>>>

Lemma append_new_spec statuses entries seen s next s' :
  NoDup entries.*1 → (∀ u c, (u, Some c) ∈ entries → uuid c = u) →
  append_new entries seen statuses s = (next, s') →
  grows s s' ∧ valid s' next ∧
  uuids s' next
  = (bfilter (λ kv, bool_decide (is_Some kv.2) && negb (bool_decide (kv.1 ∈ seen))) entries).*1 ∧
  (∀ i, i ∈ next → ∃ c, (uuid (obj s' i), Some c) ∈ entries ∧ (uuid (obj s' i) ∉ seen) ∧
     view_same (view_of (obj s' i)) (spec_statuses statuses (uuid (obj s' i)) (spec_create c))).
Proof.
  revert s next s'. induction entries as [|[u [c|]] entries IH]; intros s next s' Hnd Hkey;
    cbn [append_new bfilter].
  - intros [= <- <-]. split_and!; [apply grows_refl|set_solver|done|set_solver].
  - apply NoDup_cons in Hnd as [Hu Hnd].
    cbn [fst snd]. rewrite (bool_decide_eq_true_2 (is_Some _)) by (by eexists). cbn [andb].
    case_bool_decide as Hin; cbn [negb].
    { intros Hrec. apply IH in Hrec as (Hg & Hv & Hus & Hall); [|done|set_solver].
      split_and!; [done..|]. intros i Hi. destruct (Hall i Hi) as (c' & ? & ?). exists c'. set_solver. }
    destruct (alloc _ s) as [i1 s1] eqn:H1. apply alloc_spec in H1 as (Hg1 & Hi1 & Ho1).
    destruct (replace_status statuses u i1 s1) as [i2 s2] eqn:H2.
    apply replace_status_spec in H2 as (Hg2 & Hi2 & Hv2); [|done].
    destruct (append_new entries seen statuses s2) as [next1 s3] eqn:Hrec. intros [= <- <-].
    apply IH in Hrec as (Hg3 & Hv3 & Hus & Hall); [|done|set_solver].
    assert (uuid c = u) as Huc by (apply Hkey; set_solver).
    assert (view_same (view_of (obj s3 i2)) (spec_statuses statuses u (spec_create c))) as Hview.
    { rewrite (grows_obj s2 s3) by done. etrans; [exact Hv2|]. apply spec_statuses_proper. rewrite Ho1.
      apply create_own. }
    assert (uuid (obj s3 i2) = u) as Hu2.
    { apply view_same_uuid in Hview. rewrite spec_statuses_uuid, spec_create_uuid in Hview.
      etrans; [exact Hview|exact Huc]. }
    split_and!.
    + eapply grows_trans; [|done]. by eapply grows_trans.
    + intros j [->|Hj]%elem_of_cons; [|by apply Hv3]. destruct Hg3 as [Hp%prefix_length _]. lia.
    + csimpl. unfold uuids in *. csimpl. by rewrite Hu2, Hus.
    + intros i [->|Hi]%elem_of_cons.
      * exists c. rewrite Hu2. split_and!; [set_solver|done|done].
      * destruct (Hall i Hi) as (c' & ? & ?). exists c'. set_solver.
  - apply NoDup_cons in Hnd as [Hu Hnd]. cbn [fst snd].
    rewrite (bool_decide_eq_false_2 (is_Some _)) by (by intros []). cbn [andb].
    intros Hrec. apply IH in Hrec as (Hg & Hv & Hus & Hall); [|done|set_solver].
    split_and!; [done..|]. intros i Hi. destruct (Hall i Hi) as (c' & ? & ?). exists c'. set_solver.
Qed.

<<<
>>>

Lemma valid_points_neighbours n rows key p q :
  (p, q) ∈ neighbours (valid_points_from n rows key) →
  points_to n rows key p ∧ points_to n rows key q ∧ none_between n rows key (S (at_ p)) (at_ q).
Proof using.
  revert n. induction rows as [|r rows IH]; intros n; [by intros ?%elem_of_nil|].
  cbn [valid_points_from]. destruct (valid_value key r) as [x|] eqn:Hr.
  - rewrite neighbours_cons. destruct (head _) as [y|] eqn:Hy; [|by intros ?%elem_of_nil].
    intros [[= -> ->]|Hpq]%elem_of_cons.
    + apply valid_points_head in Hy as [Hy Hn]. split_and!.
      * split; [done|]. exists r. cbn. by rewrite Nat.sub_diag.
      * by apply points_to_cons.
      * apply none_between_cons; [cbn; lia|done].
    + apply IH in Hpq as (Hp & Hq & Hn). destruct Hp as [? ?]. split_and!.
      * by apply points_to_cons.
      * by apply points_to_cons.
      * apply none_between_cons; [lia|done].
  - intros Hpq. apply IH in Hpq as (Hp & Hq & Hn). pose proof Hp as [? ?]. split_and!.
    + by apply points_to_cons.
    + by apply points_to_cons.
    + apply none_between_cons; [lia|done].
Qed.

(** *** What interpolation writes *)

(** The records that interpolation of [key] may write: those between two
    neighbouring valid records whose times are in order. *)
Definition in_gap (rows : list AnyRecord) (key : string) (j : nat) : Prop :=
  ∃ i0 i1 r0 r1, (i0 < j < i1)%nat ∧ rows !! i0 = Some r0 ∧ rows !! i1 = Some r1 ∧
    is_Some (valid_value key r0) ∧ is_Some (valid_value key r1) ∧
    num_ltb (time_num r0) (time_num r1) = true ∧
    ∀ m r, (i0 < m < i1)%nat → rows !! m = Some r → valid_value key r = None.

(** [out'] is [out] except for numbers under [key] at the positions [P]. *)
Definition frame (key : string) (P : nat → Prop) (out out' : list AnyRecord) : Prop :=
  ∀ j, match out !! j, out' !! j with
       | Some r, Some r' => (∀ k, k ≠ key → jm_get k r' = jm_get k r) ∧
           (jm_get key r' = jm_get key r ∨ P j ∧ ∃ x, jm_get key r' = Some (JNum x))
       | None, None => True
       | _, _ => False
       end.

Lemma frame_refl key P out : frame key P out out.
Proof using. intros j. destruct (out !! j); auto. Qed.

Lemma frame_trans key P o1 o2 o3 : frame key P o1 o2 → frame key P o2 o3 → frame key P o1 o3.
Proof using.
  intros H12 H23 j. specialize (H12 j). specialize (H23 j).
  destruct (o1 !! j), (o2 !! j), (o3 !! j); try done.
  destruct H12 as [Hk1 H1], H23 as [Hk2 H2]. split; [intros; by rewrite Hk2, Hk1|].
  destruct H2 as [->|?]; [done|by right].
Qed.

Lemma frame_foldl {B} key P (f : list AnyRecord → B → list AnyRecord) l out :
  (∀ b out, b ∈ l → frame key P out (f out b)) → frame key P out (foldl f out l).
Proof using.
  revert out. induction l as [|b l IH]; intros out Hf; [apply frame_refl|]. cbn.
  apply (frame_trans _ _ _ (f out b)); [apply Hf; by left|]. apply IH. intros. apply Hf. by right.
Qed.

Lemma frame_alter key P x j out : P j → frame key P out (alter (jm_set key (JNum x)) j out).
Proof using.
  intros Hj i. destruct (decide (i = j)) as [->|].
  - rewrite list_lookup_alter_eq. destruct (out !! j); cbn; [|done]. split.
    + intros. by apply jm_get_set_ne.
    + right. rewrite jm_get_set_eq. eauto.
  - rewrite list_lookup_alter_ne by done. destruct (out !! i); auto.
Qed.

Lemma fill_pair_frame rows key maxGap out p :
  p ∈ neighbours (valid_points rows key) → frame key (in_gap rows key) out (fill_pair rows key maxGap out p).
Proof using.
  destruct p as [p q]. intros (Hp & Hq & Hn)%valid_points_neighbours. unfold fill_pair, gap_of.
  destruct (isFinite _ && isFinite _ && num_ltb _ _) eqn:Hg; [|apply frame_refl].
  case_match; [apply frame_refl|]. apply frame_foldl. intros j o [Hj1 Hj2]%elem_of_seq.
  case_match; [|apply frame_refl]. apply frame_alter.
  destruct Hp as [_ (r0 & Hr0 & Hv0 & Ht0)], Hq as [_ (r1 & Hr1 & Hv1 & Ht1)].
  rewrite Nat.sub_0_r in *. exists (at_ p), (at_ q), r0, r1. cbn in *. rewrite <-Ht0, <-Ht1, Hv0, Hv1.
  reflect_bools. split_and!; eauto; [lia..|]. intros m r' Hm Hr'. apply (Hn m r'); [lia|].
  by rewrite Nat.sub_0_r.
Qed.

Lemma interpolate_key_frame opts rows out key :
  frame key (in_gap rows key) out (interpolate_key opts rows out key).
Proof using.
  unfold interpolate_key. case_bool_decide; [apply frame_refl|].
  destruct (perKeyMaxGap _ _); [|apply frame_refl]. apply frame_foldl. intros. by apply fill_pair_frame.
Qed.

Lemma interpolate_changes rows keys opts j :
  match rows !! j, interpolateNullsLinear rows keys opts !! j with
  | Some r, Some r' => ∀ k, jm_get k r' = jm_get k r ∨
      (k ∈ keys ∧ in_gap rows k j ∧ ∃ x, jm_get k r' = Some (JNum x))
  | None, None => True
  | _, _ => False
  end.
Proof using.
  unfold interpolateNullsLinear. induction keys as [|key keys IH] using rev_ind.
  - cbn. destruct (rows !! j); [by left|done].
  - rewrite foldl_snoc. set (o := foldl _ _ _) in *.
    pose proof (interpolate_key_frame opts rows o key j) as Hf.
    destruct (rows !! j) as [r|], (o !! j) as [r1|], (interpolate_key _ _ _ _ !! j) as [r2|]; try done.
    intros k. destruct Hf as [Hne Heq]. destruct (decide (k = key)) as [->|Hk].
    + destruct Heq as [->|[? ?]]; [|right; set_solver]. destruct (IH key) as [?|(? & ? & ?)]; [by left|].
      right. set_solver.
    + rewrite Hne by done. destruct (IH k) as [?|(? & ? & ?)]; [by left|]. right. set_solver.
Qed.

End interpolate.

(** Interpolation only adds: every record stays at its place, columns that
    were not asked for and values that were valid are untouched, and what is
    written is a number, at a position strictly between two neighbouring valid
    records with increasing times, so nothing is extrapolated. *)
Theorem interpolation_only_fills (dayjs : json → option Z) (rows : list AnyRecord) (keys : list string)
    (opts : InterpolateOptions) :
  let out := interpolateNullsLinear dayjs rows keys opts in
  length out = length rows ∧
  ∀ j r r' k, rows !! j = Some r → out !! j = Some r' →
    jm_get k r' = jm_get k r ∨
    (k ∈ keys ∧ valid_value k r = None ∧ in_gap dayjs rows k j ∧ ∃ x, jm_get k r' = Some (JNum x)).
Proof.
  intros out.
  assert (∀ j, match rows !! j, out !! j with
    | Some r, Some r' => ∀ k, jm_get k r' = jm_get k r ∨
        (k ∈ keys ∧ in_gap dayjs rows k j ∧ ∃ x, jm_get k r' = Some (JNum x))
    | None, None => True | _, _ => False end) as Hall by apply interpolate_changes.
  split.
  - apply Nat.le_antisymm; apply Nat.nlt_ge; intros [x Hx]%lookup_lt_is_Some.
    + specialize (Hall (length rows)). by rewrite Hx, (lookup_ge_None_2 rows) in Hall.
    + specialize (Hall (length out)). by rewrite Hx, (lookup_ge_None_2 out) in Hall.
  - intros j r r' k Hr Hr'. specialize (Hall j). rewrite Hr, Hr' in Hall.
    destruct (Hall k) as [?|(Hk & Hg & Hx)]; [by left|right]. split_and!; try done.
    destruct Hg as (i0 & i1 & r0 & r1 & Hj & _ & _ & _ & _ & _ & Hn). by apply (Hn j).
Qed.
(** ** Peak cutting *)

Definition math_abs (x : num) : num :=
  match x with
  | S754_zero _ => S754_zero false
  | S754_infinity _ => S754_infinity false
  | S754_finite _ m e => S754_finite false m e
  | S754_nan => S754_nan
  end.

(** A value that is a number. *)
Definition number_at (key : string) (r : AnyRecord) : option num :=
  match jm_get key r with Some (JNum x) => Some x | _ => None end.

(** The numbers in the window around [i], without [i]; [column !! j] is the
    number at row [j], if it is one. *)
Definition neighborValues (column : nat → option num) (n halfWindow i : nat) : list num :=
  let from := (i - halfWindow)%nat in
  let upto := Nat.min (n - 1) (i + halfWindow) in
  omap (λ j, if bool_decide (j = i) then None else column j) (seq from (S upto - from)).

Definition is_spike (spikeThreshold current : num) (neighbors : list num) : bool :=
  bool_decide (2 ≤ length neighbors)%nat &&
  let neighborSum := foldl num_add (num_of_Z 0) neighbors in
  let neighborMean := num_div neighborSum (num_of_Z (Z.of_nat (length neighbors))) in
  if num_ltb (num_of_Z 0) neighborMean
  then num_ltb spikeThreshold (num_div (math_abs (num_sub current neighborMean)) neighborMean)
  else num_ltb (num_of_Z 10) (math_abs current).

<<<

- [What the task asks]:
Wherever the string "assert" appears in a line of the records above, copy that line.

- [Response area]:
    assert (uuid c = u) as Huc by (apply Hkey; set_solver).
    assert (view_same (view_of (obj s3 i2)) (spec_statuses statuses u (spec_create c))) as Hview.
    assert (uuid (obj s3 i2) = u) as Hu2.
  assert (∀ j, match rows !! j, out !! j with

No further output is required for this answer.